The Brazilian film “Pixote,” directed by Hector Babenco, is a compelling and ultimately chilling drama about an abandoned 10-year-old boy, a street criminal who pimps, uses drugs, and engages in murder.
Extremely graphic and brutally honest, this haunting expose revealed to the Western World the horrible plight of homeless children in Brazil and other Third World countries.
The screenplay, by Babenco and Jorge Duran, based on a DeLouis Louza book, features the sensitive yet tough Fernando Ramos DaSilva as Pixote, and the extraordinary Marilia Pera, as a prostitute who befriends the boy and becomes his surrogate mother; Pera won the acting award from the National Society of Film Critics.
The docu-style film brings a harrowing sense of sociological authenticity to a group portrait of children in Sao Paulo’s slums. “Pixote” plunges relentlessly into the horrible no-win situation that by all reports has only worsened since the movie was made. The delinquents, who are swept up into adult abominations, are squeezed between streets reeling with vice and brutalizing penal institutions.
It’s a social expose that offers heartbreaking insights, reflecting Babenco’s humanistic approach, undeniable compassion, and impressive commitment to present a realistic look at a social problem without panders to prurient or sentimental instincts. “Pixote” has been compared to other classics about children, such as Bunuel’s “Los Olvidados” (aka “The Young and the Damned”) and Vittorio De Sica’s neo-realistic classics, “Bicycle Thief” and “Shoeshine.”

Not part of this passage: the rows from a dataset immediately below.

(* ===== verification/Heap.v ===== *)
(** * The heap of lwIP

    net/lwip/core/mem.c as it is built here (lwipopts.h: MEM_ALIGNMENT 4, no
    pools, no frees from other contexts): a list of blocks in one array, each
    headed by a struct mem with the offsets of its neighbours.  The headers
    are in the byte memory [hm] with the data; offsets and sizes are 32-bit.

    [mem_sem] is the number of the semaphore of sys_arch.c that protects the
    heap.  [HBlock] is a thread that goes to sleep on it; a failed LWIP_ASSERT
    panics.  The two loops of mem_malloc only read the heap; [HLoop] is one
    that does not end. *)

From S2P Require Import Prelude CMem Str SysArch.

Definition MEM_ALIGNMENT : Z := 4.
Definition MEM_SIZE : Z := 65536 * 32 + 4096 * 32.

(** LWIP_MEM_ALIGN_SIZE and LWIP_MEM_ALIGN, at 32 bits. *)
Definition LWIP_MEM_ALIGN_SIZE (size : Z) : Z := Z.land (u32 (size + MEM_ALIGNMENT - 1)) (u32 (Z.lnot (MEM_ALIGNMENT - 1))).
Definition LWIP_MEM_ALIGN (addr : Z) : Z := Z.land (u32 (addr + MEM_ALIGNMENT - 1)) (u32 (Z.lnot (MEM_ALIGNMENT - 1))).

(** struct mem: next at 0, prev at 4, used at 8, 12 bytes. *)
Definition MIN_SIZE_ALIGNED : Z := LWIP_MEM_ALIGN_SIZE 12.
Definition SIZEOF_STRUCT_MEM : Z := LWIP_MEM_ALIGN_SIZE 12.
Definition MEM_SIZE_ALIGNED : Z := LWIP_MEM_ALIGN_SIZE MEM_SIZE.

Definition m_next (m : mem) (p : Z) : Z := ld32 m p.
Definition m_prev (m : mem) (p : Z) : Z := ld32 m (p + 4).
Definition m_used (m : mem) (p : Z) : Z := ld m (p + 8).
Definition set_next (p v : Z) (m : mem) : mem := st32 m p v.
Definition set_prev (p v : Z) (m : mem) : mem := st32 m (p + 4) v.
Definition set_used (p v : Z) (m : mem) : mem := st m (p + 8) v.

Record heap := Heap {
  hm : mem;
  ram : Z;
  ram_end : Z;
  lfree : Z;
  mem_sem : Z;
  hsys : sys
}.

Definition set_hm v (h : heap) := Heap v (ram h) (ram_end h) (lfree h) (mem_sem h) (hsys h).
Definition set_lfree v (h : heap) := Heap (hm h) (ram h) (ram_end h) v (mem_sem h) (hsys h).
Definition set_hsys v (h : heap) := Heap (hm h) (ram h) (ram_end h) (lfree h) (mem_sem h) v.

Inductive hstop := HPanic (msg : string) | HBlock | HLoop | HSys (r : sstop).

Definition H (A : Type) : Type := M heap hstop A.

Definition on_mem (f : mem → mem) : H unit := modify (λ h, set_hm (f (hm h)) h).
Definition LWIP_ASSERT (msg : string) (b : bool) : H unit := if b then mret tt else stop (HPanic msg).
Definition lift {A} (m : Y A) : H A := λ h,
  match m (hsys h) with
  | Ok a s => Ok a (set_hsys s h)
  | Stop r s => Stop (HSys r) (set_hsys s h)
  end.
Definition ends {A} (r : option A) : H A := match r with Some a => mret a | None => stop HLoop end.

(** &ram[i] *)
Definition at_ram (h : heap) (i : Z) : Z := u32 (ram h + i).

(** sys_arch_sem_wait(mem_sem, 0) *)
Definition mem_sem_wait : H unit :=
  i ← gets mem_sem;
  e ← lift (get_sem i);
  lift (sassert (negb (sem_freed e)) "!sems[sem].freed");;
  if sem_counter e >? 0 then lift (put_sem i (Sem (sem_freed e) (sem_gen e) (sem_counter e - 1) (sem_waiters e)))
  else stop HBlock.
Definition mem_sem_signal : H unit := i ← gets mem_sem; lift (sys_sem_signal i).

(** The two halves of plug_holes. *)
Definition plug_forward (mem : Z) : H unit :=
  h ← gets id;
  let nmem := at_ram h (m_next (hm h) mem) in
  if negb (mem =? nmem) && (m_used (hm h) nmem =? 0) && negb (nmem =? ram_end h) then
    (if lfree h =? nmem then modify (set_lfree mem) else mret tt);;
    on_mem (set_next mem (m_next (hm h) nmem));;
    m ← gets hm;
    on_mem (set_prev (at_ram h (m_next m nmem)) (u32 (mem - ram h)))
  else mret tt.

Definition plug_backward (mem : Z) : H unit :=
  h ← gets id;
  let pmem := at_ram h (m_prev (hm h) mem) in
  if negb (pmem =? mem) && (m_used (hm h) pmem =? 0) then
    (if lfree h =? mem then modify (set_lfree pmem) else mret tt);;
    on_mem (set_next pmem (m_next (hm h) mem));;
    m ← gets hm;
    on_mem (set_prev (at_ram h (m_next m mem)) (u32 (pmem - ram h)))
  else mret tt.

Definition plug_holes (mem : Z) : H unit :=
  h ← gets id;
  LWIP_ASSERT "plug_holes: mem >= ram" (mem >=? ram h);;
  LWIP_ASSERT "plug_holes: mem < ram_end" (mem <? ram_end h);;
  LWIP_ASSERT "plug_holes: mem->used == 0" (m_used (hm h) mem =? 0);;
  LWIP_ASSERT "plug_holes: mem->next <= MEM_SIZE_ALIGNED" (m_next (hm h) mem <=? MEM_SIZE_ALIGNED);;
  plug_forward mem;;
  plug_backward mem.

(** [ram_heap] is the address of the array. *)
Definition mem_init (ram_heap : Z) : H unit :=
  LWIP_ASSERT "Sanity check alignment" (Z.land SIZEOF_STRUCT_MEM (MEM_ALIGNMENT - 1) =? 0);;
  let r := LWIP_MEM_ALIGN ram_heap in
  modify (λ h, Heap (hm h) r (ram_end h) (lfree h) (mem_sem h) (hsys h));;
  on_mem (set_next r MEM_SIZE_ALIGNED);;
  on_mem (set_prev r 0);;
  on_mem (set_used r 0);;
  let e := u32 (r + MEM_SIZE_ALIGNED) in
  modify (λ h, Heap (hm h) (ram h) e (lfree h) (mem_sem h) (hsys h));;
  on_mem (set_used e 1);;
  on_mem (set_next e MEM_SIZE_ALIGNED);;
  on_mem (set_prev e MEM_SIZE_ALIGNED);;
  i ← lift (sys_sem_new 1);
  modify (λ h, Heap (hm h) (ram h) (ram_end h) (lfree h) i (hsys h));;
  modify (set_lfree r).

Definition mem_free (rmem : Z) : H unit :=
  if rmem =? 0 then mret tt
  else
    h ← gets id;
    LWIP_ASSERT "mem_free: sanity check alignment" (Z.land rmem (MEM_ALIGNMENT - 1) =? 0);;
    LWIP_ASSERT "mem_free: legal memory" ((rmem >=? ram h) && (rmem <? ram_end h));;
    if (rmem <? ram h) || (rmem >=? ram_end h) then mret tt
    else
      mem_sem_wait;;
      let mem := u32 (rmem - SIZEOF_STRUCT_MEM) in
      LWIP_ASSERT "mem_free: mem->used" (ctrue (m_used (hm h) mem));;
      on_mem (set_used mem 0);;
      (if mem <? lfree h then modify (set_lfree mem) else mret tt);;
      plug_holes mem;;
      mem_sem_signal.

(** The two ways of shrinking a block: the unused block behind it moves down,
    or a new unused block is made behind it. *)
Definition realloc_move (mem ptr newsize : Z) : H unit :=
  h ← gets id;
  let mem2 := at_ram h (m_next (hm h) mem) in
  let next := m_next (hm h) mem2 in
  let ptr2 := u32 (ptr + SIZEOF_STRUCT_MEM + newsize) in
  (if lfree h =? mem2 then modify (set_lfree (at_ram h ptr2)) else mret tt);;
  let mem2 := at_ram h ptr2 in
  on_mem (set_used mem2 0);;
  on_mem (set_next mem2 next);;
  on_mem (set_prev mem2 ptr);;
  on_mem (set_next mem ptr2);;
  m ← gets hm;
  if negb (m_next m mem2 =? MEM_SIZE_ALIGNED) then on_mem (set_prev (at_ram h (m_next m mem2)) ptr2) else mret tt.

Definition realloc_split (mem ptr newsize : Z) : H unit :=
  h ← gets id;
  let ptr2 := u32 (ptr + SIZEOF_STRUCT_MEM + newsize) in
  let mem2 := at_ram h ptr2 in
  (if mem2 <? lfree h then modify (set_lfree mem2) else mret tt);;
  on_mem (set_used mem2 0);;
  on_mem (set_next mem2 (m_next (hm h) mem));;
  on_mem (set_prev mem2 ptr);;
  on_mem (set_next mem ptr2);;
  m ← gets hm;
  if negb (m_next m mem2 =? MEM_SIZE_ALIGNED) then on_mem (set_prev (at_ram h (m_next m mem2)) ptr2) else mret tt.

Definition mem_realloc (rmem newsize : Z) : H Z :=
  let newsize := LWIP_MEM_ALIGN_SIZE newsize in
  let newsize := if newsize <? MIN_SIZE_ALIGNED then MIN_SIZE_ALIGNED else newsize in
  if newsize >? MEM_SIZE_ALIGNED then mret 0
  else
    h ← gets id;
    LWIP_ASSERT "mem_realloc: legal memory" ((rmem >=? ram h) && (rmem <? ram_end h));;
    if (rmem <? ram h) || (rmem >=? ram_end h) then mret rmem
    else
      let mem := u32 (rmem - SIZEOF_STRUCT_MEM) in
      let ptr := u32 (mem - ram h) in
      let size := u32 (m_next (hm h) mem - ptr - SIZEOF_STRUCT_MEM) in
      LWIP_ASSERT "mem_realloc can only shrink memory" (newsize <=? size);;
      if newsize >? size then mret 0
      else if newsize =? size then mret rmem
      else
        mem_sem_wait;;
        (if m_used (hm h) (at_ram h (m_next (hm h) mem)) =? 0 then realloc_move mem ptr newsize
         else if u32 (newsize + SIZEOF_STRUCT_MEM + MIN_SIZE_ALIGNED) <=? size then realloc_split mem ptr newsize
         else mret tt);;
        mem_sem_signal;;
        mret rmem.

(** The scan of mem_malloc: the offset of the block it takes. *)
Definition malloc_search (h : heap) (size : Z) : option (option Z) :=
  while (λ ptr,
    if ptr <? u32 (MEM_SIZE_ALIGNED - size) then
      let mem := at_ram h ptr in
      if negb (ctrue (m_used (hm h) mem)) && (u32 (m_next (hm h) mem - u32 (ptr + SIZEOF_STRUCT_MEM)) >=? size) then inr (Some ptr)
      else inl (m_next (hm h) mem)
    else inr None) (u32 (lfree h - ram h)).

(** The next free block at or behind [l]. *)
Definition next_free (h : heap) (l : Z) : option Z :=
  while (λ l,
    if ctrue (m_used (hm h) l) && negb (l =? ram_end h) then inl (at_ram h (m_next (hm h) l)) else inr l) l.

(** What mem_malloc does with the block it found. *)
Definition malloc_take (ptr size : Z) : H unit :=
  h ← gets id;
  let mem := at_ram h ptr in
  if u32 (m_next (hm h) mem - u32 (ptr + SIZEOF_STRUCT_MEM)) >=? u32 (size + SIZEOF_STRUCT_MEM + MIN_SIZE_ALIGNED) then
    let ptr2 := u32 (ptr + SIZEOF_STRUCT_MEM + size) in
    let mem2 := at_ram h ptr2 in
    on_mem (set_used mem2 0);;
    on_mem (set_next mem2 (m_next (hm h) mem));;
    on_mem (set_prev mem2 ptr);;
    on_mem (set_next mem ptr2);;
    on_mem (set_used mem 1);;
    m ← gets hm;
    if negb (m_next m mem2 =? MEM_SIZE_ALIGNED) then on_mem (set_prev (at_ram h (m_next m mem2)) ptr2) else mret tt
  else on_mem (set_used mem 1).

(** The lowest free block once the block at [mem] is taken. *)
Definition lfree_update (mem : Z) : H unit :=
  h ← gets id;
  if mem =? lfree h then
    l ← ends (next_free h (lfree h));
    modify (set_lfree l);;
    LWIP_ASSERT "mem_malloc: !lfree->used" ((l =? ram_end h) || negb (ctrue (m_used (hm h) l)))
  else mret tt.

Definition mem_malloc (size : Z) : H Z :=
  if size =? 0 then mret 0
  else
    let size := LWIP_MEM_ALIGN_SIZE size in
    let size := if size <? MIN_SIZE_ALIGNED then MIN_SIZE_ALIGNED else size in
    if size >? MEM_SIZE_ALIGNED then mret 0
    else
      mem_sem_wait;;
      h ← gets id;
      found ← ends (malloc_search h size);
      match found with
      | None => mem_sem_signal;; mret 0
      | Some ptr =>
          let mem := at_ram h ptr in
          malloc_take ptr size;;
          lfree_update mem;;
          mem_sem_signal;;
          LWIP_ASSERT "mem_malloc: allocated memory not above ram_end." (u32 (mem + SIZEOF_STRUCT_MEM + size) <=? ram_end h);;
          LWIP_ASSERT "mem_malloc: allocated memory properly aligned." (u32 (mem + SIZEOF_STRUCT_MEM) `mod` MEM_ALIGNMENT =? 0);;
          LWIP_ASSERT "mem_malloc: sanity check alignment" (Z.land mem (MEM_ALIGNMENT - 1) =? 0);;
          mret (u32 (mem + SIZEOF_STRUCT_MEM))
      end.

Definition mem_calloc (count size : Z) : H Z :=
  p ← mem_malloc (u32 (count * size));
  if ctrue p then on_mem (λ m, memset m p 0 (u32 (count * size)));; mret p else mret p.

But, as Andrew Sarris pointed out, ultimately “Pixote” is not a great film, because Babenco, unlike Bunuel in “Los Olvidados,” doesn’t interject the artist’s prerogatives of commentary and distancing to transform the immediate facts into a more coherent artistic statement.
End Note
The young actor Fernando Ramos Da Silva who played Pixote died violently in a late 1987 police action, thus blurring the line between his identity as an actor and a ghetto victim.
Director Alert
Babenco has directed several films since “Pixote,” among them the excellent “The Kiss of the Spider Woman,” for which William Hurt won a 1985 Oscar Award, and the disappointing “Ironweed” (1987), based on William Kennedy’s Pulitzer Prize-winning novel about street people, with Jack Nicholson and Meryl Streep in uncharacteristic roles.